Effect of EGCG on GvHD. T-cell-depleted bone marrow (TCD BM) cells (5 × 10⁶) [major histocompatibility complex class II H-2^b, cluster of differentiation 45.1 positive (CD45.1⁺)] along with pan T-cells (H-2^b, CD45.2+; 5 × 10⁵ T-cells for Balb/c and 5 × 10⁶ for C57BL/6×129) isolated from C57BL/6 donor mice were intravenously transplanted into Balb/c recipient mice (H-2^d, CD45.2⁺) (A), which were lethally irradiated 1 day prior to the allo-hematopoietic stem cell transplantation (allo-HSCT) (925 cGy from a ¹³⁷Cs source), or into C57BL/6xl29 Fl (1,200 cGy; H-2^b, CD229.1⁺) (B). Epigallocatechin-3-gallate [EGCG; 100 μg in 10% dimethyl sulfoxide (DMSO) in phosphate-buffered saline (PBS)] was intraperitoneally (IP) injected twice a day for 21 days starting day 0 post-allo-HSCT. (C) Human pan T-cells (3 × 10⁶) were retro-orbitally transplanted on day 0 into sublethally irradiated (250 cGy on day -1) nonobese diabetic/severe combined immunodeficient interleukin 2 (IL-2) receptor γ chain knockout (NSG) mice.
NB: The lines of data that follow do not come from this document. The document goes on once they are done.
(* ===== verification/MvMemory.v ===== *)
(** * MvMemory: the multi-version memory (crates/pevm/src/mv_memory.rs)

    [MvMemory] is the struct of the same name.  [data] maps a location hash to
    the entries that the transactions of the block have written there (a
    [BTreeMap] keyed by transaction index); [last_locations] keeps for every
    transaction its last read set and the locations it last wrote.  The methods
    are state-passing functions; [None] is the undefined behaviour of
    [index_mutex!] past the end of [last_locations].

    The theorems are in MvMemorySpec.v; this file has the definitions and the
    lemmas that characterise each of them entry by entry. *)

From S2P Require Import Prelude Types.
#[local] Open Scope nat_scope.

(** ** Sorted maps

    [range_desc m i] is what repeated [next_back] on [m.range(..i)] yields: the
    entries below [i], the closest first. *)
Definition range_desc {E} (m : gmap nat E) (i : nat) : list (nat * E) :=
  omap (fun k => e ← m !! k; Some (k, e)) (rev (seq 0 i)).

(** [Vec::swap_remove] at an index in bounds: the last element takes the place
    of the removed one. *)
Definition swap_remove {A} (i : nat) (l : list A) : list A :=
  match last l with
  | Some x => take (length l - 1) (<[i := x]> l)
  | None => l
  end.

(** ** State *)

Record LastLocations := mkLastLocations {
  read : ReadSet;
  write : list MemoryLocationHash;
}.

Definition LastLocations_default : LastLocations := {| read := ∅; write := [] |}.

Abbreviation VersionedData := (gmap MemoryLocationHash (gmap TxIdx MemoryEntry)).

Section MvMemory.
Context {Bytecode : Type}.

Record MvMemory := mkMvMemory {
  data : VersionedData;
  last_locations : list LastLocations;
  lazy_addresses : gset Address;
  new_bytecodes : gmap B256 Bytecode;
}.

(** [MvMemory::new]: each estimated location holds an [Estimate] of each of its
    transactions; a location given twice keeps the last list. *)
Definition estimates (idxs : list TxIdx) : gmap TxIdx MemoryEntry :=
  list_to_map ((fun i => (i, Estimate)) <$> idxs).

Definition MvMemory_new (n : nat) (estimated : list (MemoryLocationHash * list TxIdx))
    (lazy : list Address) : MvMemory := {|
  data := foldl (fun d e => <[e.1 := estimates e.2]> d) ∅ estimated;
  last_locations := replicate n LastLocations_default;
  lazy_addresses := list_to_set lazy;
  new_bytecodes := ∅;
|}.

Definition add_lazy_addresses (mv : MvMemory) (addrs : list Address) : MvMemory :=
  mkMvMemory (data mv) (last_locations mv) (lazy_addresses mv ∪ list_to_set addrs)
    (new_bytecodes mv).

(** [std::mem::take] of the lazy addresses. *)
Definition consume_lazy_addresses (mv : MvMemory) : gset Address * MvMemory :=
  (lazy_addresses mv, mkMvMemory (data mv) (last_locations mv) ∅ (new_bytecodes mv)).

End MvMemory.
Arguments MvMemory : clear implicits.

(** ** [record] *)

(** The [get_mut(prev_location)] block of the first loop. *)
Definition remove_entry (i : TxIdx) (loc : MemoryLocationHash) (d : VersionedData) : VersionedData :=
  match d !! loc with
  | Some written => <[loc := delete i written]> d
  | None => d
  end.

(** "Remove old locations that aren't written to anymore": the [while] loop over
    [last_locations.write] from position [idx]. *)
Fixpoint remove_stale (fuel : nat) (i : TxIdx) (locs : list MemoryLocationHash) (idx : nat)
    (old : list MemoryLocationHash) (d : VersionedData) : list MemoryLocationHash * VersionedData :=
  match fuel with
  | O => (old, d)
  | S fuel =>
      match old !! idx with
      | None => (old, d)
      | Some prev =>
          if decide (Forall (fun l => l <> prev) locs)
          then remove_stale fuel i locs idx (swap_remove idx old) (remove_entry i prev d)
          else remove_stale fuel i locs (S idx) old d
      end
  end.

(** [self.data.entry(location).or_default().insert(..)]. *)
Definition insert_entry (loc : MemoryLocationHash) (i : TxIdx) (e : MemoryEntry) (d : VersionedData)
    : VersionedData :=
  <[loc := <[i := e]> (default ∅ (d !! loc))]> d.

(** "Register new writes": the [for] loop over the write set. *)
Fixpoint register_writes (v : TxVersion) (ws : WriteSet) (wrote_new : bool)
    (old : list MemoryLocationHash) (d : VersionedData)
    : bool * list MemoryLocationHash * VersionedData :=
  match ws with
  | [] => (wrote_new, old, d)
  | (loc, value) :: ws =>
      let d := insert_entry loc (tx_idx v) (Data (tx_incarnation v) value) d in
      if decide (loc ∈ old) then register_writes v ws wrote_new old d
      else register_writes v ws true (old ++ [loc]) d
  end.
EGCG (10-1,000 μg) was injected IP once every other day for 21 days starting day 3 post-human T-cell injection. XRT: xenotransplantation. Survival was compared using the log-rank test. (D) Donor mice (C57BL/6), not the recipients, were injected IP with EGCG (100 μg in PBS only) or carrier (PBS) each day for 4 days prior to T-cell harvest from donors. Donor splenocytes (2 × 10⁷, CD229.2+, CD45.2+) and TCD BM (5 ×10⁶, CD229.2⁺, CD45.1⁺) were injected via the lateral tail vein on day 0 into lethally irradiated C57BL/6×129 recipients (1,200 cGy on day-l;H-2^b, CD229.1⁺).
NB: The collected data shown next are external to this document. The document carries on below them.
(** After the writes of an aborted transaction became estimates, validation
    rejects every transaction that read a value of it. *)
Theorem abort_invalidates_readers n estimated lazy ops mv mv' i j ll llj loc os inc
  (Hops : apply_ops (MvMemory_new n estimated lazy) ops = Some mv)
  (Hll : last_locations mv !! i = Some ll) (Hloc : loc ∈ write ll)
  (Hllj : last_locations mv !! j = Some llj)
  (Hos : read llj !! loc = Some os)
  (Hin : FromMvMemory {| tx_idx := i; tx_incarnation := inc |} ∈ os)
  (E : convert_writes_to_estimates mv i = Some mv') :
  validate_read_locations mv' j = Some false.
Proof.
  pose proof (history_wf _ _ _ _ _ Hops) as Hwf.
  destruct (convert_full mv i ll Hll) as (d & E' & Hent). rewrite E in E'. injection E' as ->.
  pose proof (entry_dom _ _ _ (wf_write _ Hwf _ _ _ Hll Hloc)) as Hdom.
  assert (entry d loc i = Some Estimate) as Hi by (rewrite Hent; by rewrite decide_True).
  unfold validate_read_locations. cbn. rewrite Hllj. cbn. f_equal.
  apply not_true_is_false. intros Hall. rewrite forallb_forall in Hall.
  specialize (Hall (loc, os)). cbn in Hall.
  assert (validate_location (mkMvMemory d (last_locations mv) (lazy_addresses mv) (new_bytecodes mv))
    j loc os = true) as Hv by by apply Hall, list_elem_of_In, elem_of_map_to_list.
  unfold validate_location in Hv. cbn in Hv. unfold entry in Hi.
  destruct (d !! loc) as [m|]; cbn in Hi; [|done].
  assert (forall es os, (forall e, (i, e) ∈ es -> e = Estimate) ->
    FromMvMemory {| tx_idx := i; tx_incarnation := inc |} ∈ os -> validate_origins es os = false) as Hno.
  { clear. intros es os. revert es. induction os as [|o os IH]; intros es Hes Hin; [by apply elem_of_nil in Hin|].
    destruct o as [v|]; cbn.
    - destruct es as [|[k [inc' v'|]] es]; try done. destruct v as [vi vinc]. cbn.
      destruct (Nat.eqb_spec k vi) as [->|]; cbn; [|done].
      destruct (Nat.eqb_spec vinc inc') as [->|]; cbn; [|done].
      apply elem_of_cons in Hin as [[= -> ->]|Hin].
      + by specialize (Hes (Data inc' v') ltac:(by left)).
      + apply IH; [|done]. intros e He. apply Hes. by right.
    - destruct es; [|done]. apply elem_of_cons in Hin as [|Hin]; [done|].
      by apply IH. }
  rewrite Hno in Hv; [done| |done].
  intros e [_ He]%range_desc_elem. congruence.
Qed.
End Properties.

(** ** Witnesses

    Two transactions: transaction 0 writes location 7, transaction 1 reads it. *)
Definition ops_example : list (mv_op unit) :=
  [OpRecord {| tx_idx := 0; tx_incarnation := 0 |} ∅ [(7%Z, VStorage 5)];
   OpRecord {| tx_idx := 1; tx_incarnation := 0 |}
     {[ 7%Z := [FromMvMemory {| tx_idx := 0; tx_incarnation := 0 |}] ]} [(8%Z, VStorage 6)]].

Definition mv_example : MvMemory unit :=
  default (MvMemory_new 2 [] []) (apply_ops (MvMemory_new 2 [] []) ops_example).

Lemma validation_iff_reread_witness :
  validate_read_locations mv_example 1 = Some true <->
  forall loc os,
    ({[ 7%Z := [FromMvMemory {| tx_idx := 0; tx_incarnation := 0 |}] ]} : ReadSet) !! loc = Some os ->
    read_chain (data mv_example) loc 1 = inr (os, [VStorage 5]).
Proof.
  refine (validation_iff_reread 2 [] [] ops_example 1 mv_example
    {| read := {[ 7%Z := [FromMvMemory {| tx_idx := 0; tx_incarnation := 0 |}] ]}; write := [8%Z] |}
    (fun _ => [VStorage 5]) _ _ _ _).
  - apply (bool_decide_unpack _). by vm_compute.
  - by vm_compute.
  - by vm_compute.
  - intros loc os H. destruct (proj1 (lookup_singleton_Some (M:=gmap Z) 7%Z loc _ os) H) as [<- <-].
    exists (take 1 ops_example), (drop 1 ops_example). eexists. split; [done|].
    split; [by vm_compute|by vm_compute].
Defined.

Lemma record_updates_witness :
  last_locations mv_example !! 0 = Some {| read := ∅; write := [7%Z] |} /\
  exists b mv', record mv_example {| tx_idx := 0; tx_incarnation := 1 |} ∅ [(9%Z, VStorage 1)] = Some (b, mv') /\
    (b = true <-> exists loc, loc ∈ ([(9%Z, VStorage 1)] : WriteSet).*1 /\ loc ∉ [7%Z]).
Proof.
  split; [by vm_compute|].
  destruct (record_updates mv_example {| tx_idx := 0; tx_incarnation := 1 |} ∅ [(9%Z, VStorage 1)]
    {| read := ∅; write := [7%Z] |}) as (b & mv' & E & Hb & _); [by vm_compute|].
  exists b, mv'. by split.
Defined.

Lemma history_well_formed_witness : mv_wf mv_example.
Proof. apply (history_well_formed 2 [] [] ops_example). by vm_compute. Defined.

Lemma estimates_block_readers_witness :
  exists mv', convert_writes_to_estimates mv_example 0 = Some mv' /\
    read_chain (data mv') 7 1 = inl 0.
Proof.
  eexists. split; [by vm_compute|].
  eapply (estimates_block_readers 2 [] [] ops_example mv_example _ 0 1 {| read := ∅; write := [7%Z] |});
    [by vm_compute|by vm_compute|by left|lia|lia|by vm_compute].
Defined.

Lemma abort_invalidates_readers_witness :
  exists mv', convert_writes_to_estimates mv_example 0 = Some mv' /\
    validate_read_locations mv' 1 = Some false.
Proof.
  eexists. split; [by vm_compute|].
  eapply (abort_invalidates_readers 2 [] [] ops_example mv_example _ 0 1 {| read := ∅; write := [7%Z] |}
    {| read := {[ 7%Z := [FromMvMemory {| tx_idx := 0; tx_incarnation := 0 |}] ]}; write := [8%Z] |} 7
    [FromMvMemory {| tx_idx := 0; tx_incarnation := 0 |}] 0);
    [by vm_compute|by vm_compute|by left|by vm_compute|by vm_compute|by left|by vm_compute].
Defined.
In conclusion, although EGCG may be an effective inhibitor of both DNMT1 and STAT1, the treatment of EGCG after allo-HSCT does not result in prevention or reduction of GvHD in four different GvHD models, suggesting that EGCG treatment might not be an effective therapy against GvHD in the clinic.